• Yomiuri Editorial

Intensive Deliberations on Quake Relief: Govt, Parties Should Strive to Alleviate Uncertainty about Future

In the bitter cold of winter, many disaster victims remain stuck living as evacuees. It is necessary to resolve their uncertainty about the future. The government and the ruling and opposition parties need to work together to rebuild their lives and restore infrastructure.

The budget committees of the House of Representatives and the House of Councillors held intensive deliberations on the response to the Noto Peninsula Earthquake.

Prime Minister Fumio Kishida said, “We will do our utmost to rebuild their lives and restore their jobs.”

The government plans to finalize comprehensive measures to support the affected people by the end of this week, and intends to decide to spend about ¥150 billion from the reserve funds of the fiscal 2023 budget as financial resources to back up the spending.

In the support measures, the government will include the construction of temporary wooden housing in addition to prefabricated housing to provide a better living environment. A subsidy program will also be included for small and midsize businesses involved in tourism, fishing and other industries to restore their facilities.

It is vital to continue attentive support for the revival of afflicted areas in and around the Noto Peninsula.
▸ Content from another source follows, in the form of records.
(* ===================================================================== *)
(** * Properties of the resource rewriter *)
(* ===================================================================== *)

Lemma append_empty_r (s : string) : s +:+ "" = s.
Proof.
  induction s as [|c s IH]; [done|].
  change (String c (s +:+ "") = String c s). by rewrite IH.
Qed.

Section RewritingProperties.
Context `{Platform}.

Lemma appendToken_token_query token url :
  appendToken token url = url +:+ token_query token url.
Proof.
  unfold appendToken, token_query.
  destruct (decide (token = "")) as [->|Hne]; simpl.
  - by rewrite append_empty_r.
  - destruct (String.eqb_spec token ""); [done|]. simpl.
    destruct (includes url "?"); reflexivity.
Qed.

Lemma transformUrl_absolute settings s :
  startsWith s "http://" = true ∨ startsWith s "https://" = true →
  transformUrl settings s = Ok (appendToken (token settings) s).
Proof.
  intros Habs. unfold transformUrl, absoluteUrl.
  by destruct Habs as [-> | ->]; rewrite ?orb_true_r.
Qed.

Lemma transformUrl_root_relative settings s origin :
  startsWith s "http://" = false → startsWith s "https://" = false →
  startsWith s "/" = true →
  url_origin (baseUrl settings) = Some origin →
  transformUrl settings s = Ok (appendToken (token settings) (origin +:+ s)).
Proof.
  intros H1 H2 H3 Ho. unfold transformUrl, absoluteUrl.
  by rewrite H1, H2, H3, Ho.
Qed.

Lemma transformUrl_relative settings s :
  startsWith s "http://" = false → startsWith s "https://" = false →
  startsWith s "/" = false →
  transformUrl settings s
  = Ok (appendToken (token settings) (URLExt_join (baseUrl settings) s)).
Proof.
  intros H1 H2 H3. unfold transformUrl, absoluteUrl. by rewrite H1, H2, H3.
Qed.

(** With a base URL that parses, no resource path makes the rewriter
    throw. *)
Lemma transformUrl_total settings origin s :
  url_origin (baseUrl settings) = Some origin →
  ∃ u, transformUrl settings s = Ok u.
Proof.
  intros Ho. unfold transformUrl, absoluteUrl. rewrite Ho.
  destruct (_ || _); [by eexists|].
  destruct (startsWith s "/"); by eexists.
Qed.

Lemma transformResources_total settings origin entries acc :
  url_origin (baseUrl settings) = Some origin →
  ∃ r, transformResources settings entries acc = Ok r.
Proof.
  intros Ho. revert acc.
  induction entries as [|[k v] rest IH]; intros acc; simpl; [by eexists|].
  destruct v; try apply IH.
  destruct (transformUrl_total settings origin s Ho) as [u ->]. simpl. apply IH.
Qed.

(** What the loop leaves under each key, for entries with distinct keys:
    the rewritten string of a string entry, the accumulator elsewhere. *)
Lemma transformResources_lookup settings entries acc r k :
  NoDup entries.*1 →
  transformResources settings entries acc = Ok r →
  r !! k =
    match (list_to_map entries : gmap string JsValue) !! k with
    | Some (JStr s) =>
        match transformUrl settings s with
        | Ok u => Some u
        | Throw _ => None
        end
    | _ => acc !! k
    end.
Proof.
  revert acc. induction entries as [|[k0 v0] rest IH]; intros acc Hnd Hr.
  - simpl in *. by inversion Hr.
  - apply NoDup_cons in Hnd as [Hk0 Hnd].
    assert ((list_to_map rest : gmap string JsValue) !! k0 = None) as Hnone
      by by apply not_elem_of_list_to_map_1.
    change (list_to_map ((k0, v0) :: rest))
      with (<[k0 := v0]> (list_to_map rest : gmap string JsValue)).
    destruct (decide (k0 = k)) as [<-|Hne].
    + rewrite lookup_insert_eq. destruct v0; simpl in Hr;
        try (rewrite (IH acc Hnd Hr), Hnone; done).
      destruct (transformUrl settings s) as [u|e]; simpl in Hr; [|done].
      by rewrite (IH _ Hnd Hr), Hnone, lookup_insert_eq.
    + rewrite lookup_insert_ne by done. destruct v0; simpl in Hr;
        try (by rewrite (IH acc Hnd Hr)).
      destruct (transformUrl settings s) as [u|e]; simpl in Hr; [|done].
      rewrite (IH _ Hnd Hr). rewrite lookup_insert_ne by done. done.
Qed.

Lemma transformResources_object settings (m : gmap string JsValue) r k s :
  transformResources settings (object_entries (JObj m)) ∅ = Ok r →
  m !! k = Some (JStr s) →
  ∃ u, transformUrl settings s = Ok u ∧ r !! k = Some u.
Proof.
  simpl. intros Hr Hk.
  pose proof (transformResources_lookup settings _ _ _ k
                (NoDup_fst_map_to_list m) Hr) as Hl.
  rewrite list_to_map_to_list, Hk in Hl.
  destruct (transformUrl settings s) as [u|e] eqn:Hu; [by exists u|].
  exfalso. clear Hl.
  assert (∃ entries, (k, JStr s) ∈ entries ∧
          transformResources settings entries ∅ = Ok r) as (entries & Hin & He).
  { exists (map_to_list m). split; [by apply elem_of_map_to_list|done]. }
  clear Hr Hk. revert He. generalize (∅ : gmap string string).
  induction entries as [|[k0 v0] rest IH]; intros acc He.
  - by apply elem_of_nil in Hin.
  - apply elem_of_cons in Hin as [Heq|Hin].
    + inversion Heq; subst. simpl in He. by rewrite Hu in He.
    + simpl in He. destruct v0; try (by eapply IH).
      destruct (transformUrl settings s0); simpl in He; [by eapply IH|done].
Qed.

End RewritingProperties.

Lemma prefix_cons a s1 b s2 :
  String.prefix (String a s1) (String b s2)
  = if ascii_dec a b then String.prefix s1 s2 else false.
Proof. reflexivity. Qed.

Lemma startsWith_slash_not_http (s : string) :
  startsWith s "/" = true →
  startsWith s "http://" = false ∧ startsWith s "https://" = false.
Proof.
  unfold startsWith. destruct s as [|c r]; [done|].
  rewrite !prefix_cons.
  destruct (ascii_dec "/" c) as [<-|]; [done|discriminate].
Qed.



(* ===================================================================== *)
(** * Totality and defaults of the remote-spec rewriter *)
(* ===================================================================== *)

Section Normalization.
Context `{Platform}.

Lemma transformSpec_total settings origin name rawSpec :
  url_origin (baseUrl settings) = Some origin →
  ∃ transformedResources,
    transformResources settings (object_entries (rawResources rawSpec)) ∅
      = Ok transformedResources
    ∧ transformSpec settings name rawSpec
      = Ok (normalizedSpec name (unwrapSpec rawSpec) transformedResources).
Proof.
  intros Ho. unfold transformSpec.
  destruct (transformResources_total settings origin
              (object_entries (rawResources rawSpec)) ∅ Ho) as [tr Htr].
  exists tr. by rewrite Htr.
Qed.

Lemma transformKernelspecs_total settings origin entries acc :
  url_origin (baseUrl settings) = Some origin →
  ∃ r, transformKernelspecs settings entries acc = Ok r.
Proof.
  intros Ho. revert acc.
  induction entries as [|[name rawSpec] rest IH]; intros acc; simpl;
    [by eexists|].
  destruct (truthy rawSpec); [|apply IH].
  destruct (transformSpec_total settings origin name rawSpec Ho)
    as (tr & _ & ->).
  simpl. apply IH.
Qed.

Lemma normalizedSpec_field name spec tr k dflt :
  (k, dflt) ∈ [("name", JStr name); ("display_name", JStr name);
               ("language", JStr ""); ("argv", JArr []);
               ("env", JObj ∅); ("metadata", JObj ∅)] →
  get_prop (normalizedSpec name spec tr) k = get_prop spec k ?? dflt.
Proof.
  intros Hin. unfold normalizedSpec, get_prop at 1.
  repeat (apply elem_of_cons in Hin as [Heq|Hin];
          [ inversion Heq; subst;
            repeat (rewrite lookup_insert_ne by done);
            by rewrite lookup_insert_eq | ]).
  by apply elem_of_nil in Hin.
Qed.

Lemma normalizedSpec_resources name spec tr :
  get_prop (normalizedSpec name spec tr) "resources" = JObj (JStr <$> tr).
Proof.
  unfold normalizedSpec, get_prop.
  repeat (rewrite lookup_insert_ne by done). by rewrite lookup_insert_eq.
Qed.

End Normalization.




(* ===================================================================== *)
(** * The merged registry *)
(* ===================================================================== *)

Section Registry.
Context `{Platform}.

(** The keys left by the loop over the entries: those of the accumulator
    and those of the truthy entries. *)
Lemma transformKernelspecs_is_Some settings entries acc r k :
  transformKernelspecs settings entries acc = Ok r →
  is_Some (r !! k)
  ↔ is_Some (acc !! k) ∨ ∃ v, (k, v) ∈ entries ∧ truthy v = true.
Proof.
  revert acc. induction entries as [|[k0 v0] rest IH]; intros acc Hr.
  - simpl in Hr. inversion Hr; subst. split; [by left|].
    intros [?|(v & Hin & _)]; [done|]. by apply elem_of_nil in Hin.
  - simpl in Hr. destruct (truthy v0) eqn:Hv0.
    + destruct (transformSpec settings k0 v0) as [sp|e]; simpl in Hr; [|done].
      rewrite (IH _ Hr), lookup_insert_is_Some'. split.
      * intros [[->|?]|(v & Hin & Hv)]; [right|by left|right].
        -- exists v0. split; [left|done].
        -- exists v. split; [by right|done].
      * intros [?|(v & Hin & Hv)]; [left; by right|].
        apply elem_of_cons in Hin as [Heq|Hin].
        -- inversion Heq; subst. left. by left.
        -- right. by exists v.
    + rewrite (IH _ Hr). split.
      * intros [?|(v & Hin & Hv)]; [by left|right].
        exists v. split; [by right|done].
      * intros [?|(v & Hin & Hv)]; [by left|].
        apply elem_of_cons in Hin as [Heq|Hin].
        -- inversion Heq; subst. congruence.
        -- right. by exists v.
Qed.

Lemma transformRemote_dom settings s r :
  _transformRemoteSpecResources (Some settings) (Some s) = Ok r →
  dom (from_option kernelspecs ∅ r)
  = dom (filter (λ kv : string * JsValue, truthy kv.2 = true) (kernelspecs s)).
Proof.
  simpl. destruct (transformKernelspecs _ _ _) as [ks|e] eqn:Hks; [|done].
  simpl. intros Hr. inversion Hr; subst. simpl.
  apply set_eq. intros k. rewrite !elem_of_dom.
  rewrite (transformKernelspecs_is_Some _ _ _ _ k Hks), lookup_empty.
  split.
  - intros [[? ?]|(v & Hin & Hv)]; [done|].
    apply elem_of_map_to_list in Hin. exists v.
    by apply map_lookup_filter_Some.
  - intros [v Hv]. apply map_lookup_filter_Some in Hv as [Hk Hv].
    right. exists v. split; [by apply elem_of_map_to_list|done].
Qed.

(** A refresh that emits [merged] went through the rebuild. *)
Lemma refreshSpecs_rebuilt c m merged :
  refreshSpecs c m = (emit merged m, Ok ()) →
  ∃ newLiteSpecs transformed,
    liteRefresh c = Ok newLiteSpecs
    ∧ match mode c with
      | remote => _transformRemoteSpecResources (_serverSettings m)
                    (fetchServerSpecs c m)
      | hybrid => Ok (fetchServerSpecs c m)
      end = Ok transformed
    ∧ merged = mergeSpecs (fetchServerSpecs c m) transformed newLiteSpecs.
Proof.
  assert (∀ x, emit x m ≠ m) as Hemit.
  { intros x Heq. apply (f_equal specsChanged) in Heq. simpl in Heq.
    apply (f_equal length) in Heq. rewrite length_app in Heq. simpl in Heq. lia. }
  assert (∀ a b, (emit a m, Ok ()) = (emit b m, Ok ()) → a = b) as Hinj.
  { intros a b Heq. apply (f_equal (λ p, _specs p.1)) in Heq.
    simpl in Heq. by inversion Heq. }
  assert (∀ (r : result unit) b, (m, r) = (emit b m, Ok ()) → False) as Hskip.
  { intros r b Heq. apply (f_equal fst) in Heq. simpl in Heq.
    symmetry in Heq. by apply Hemit in Heq. }
  unfold refreshSpecs.
  destruct (liteRefresh c) as [lite|e]; [|intros Hr; exfalso; by eapply Hskip].
  intros Hr. exists lite.
  destruct (match mode c with
            | hybrid => Ok (fetchServerSpecs c m)
            | remote => _ end) as [tr|e] eqn:Htr.
  - exists tr. split; [done|]. split; [done|].
    destruct (fetchServerSpecs c m), lite;
      first [ symmetry; by apply Hinj in Hr | exfalso; by eapply Hskip ].
  - exfalso. destruct (fetchServerSpecs c m), lite; by eapply Hskip.
Qed.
During the intensive deliberations, the ruling and opposition parties made proposals based on the actual conditions in the affected areas, and constructive exchanges took place as well.

In order to receive public assistance, affected people need a disaster victim certificate that indicates the extent of damage to their houses. However, in some areas, the issuance of such certificates has been delayed because local governments cannot keep up with the increasing number of applications for certificates.

In response to a request from coalition partner Komeito for simplification of the procedures to issue disaster victim certificates, Kishida indicated his intention to use aerial photographs to certify entire areas all at once as having been “completely destroyed.” He also suggested dispatching central government employees to various afflicted areas to speed up local government operations.

The most serious problem in afflicted areas in and around the Noto Peninsula is that running water has not been restored in eight cities and towns, including Wajima and Suzu.

Water is being supplied to a minimal extent by water trucks and other means, but this is not sufficient. Many medical institutions have stopped providing medical care services, and many fishermen have been unable to resume fishing because their ice-making machines do not work.

The largest opposition party, the Constitutional Democratic Party of Japan, has said the restoration of the water supply must be the top priority. Kishida explained that the central government is mobilizing water service providers from all over the country to the affected areas.

The Ishikawa prefectural government has announced that the restoration of the water supply will be delayed until April or later in some areas. It is hoped that, with the help of water service providers in other parts of the country, the prefectural government will aim for a restoration ahead of the announced schedule.

Opposition parties called for a doubling or a substantial increase in the maximum amount of “support funds to reconstruct livelihoods for affected people,” which provides assistance for housing repairs and other purposes. This is because the maximum amount of ¥3 million per household has remained unchanged since 2004.

Securing housing is critical to rebuilding affected people’s lives. Also, compared to 20 years ago, building materials have soared in price. A certain increase may be worth considering.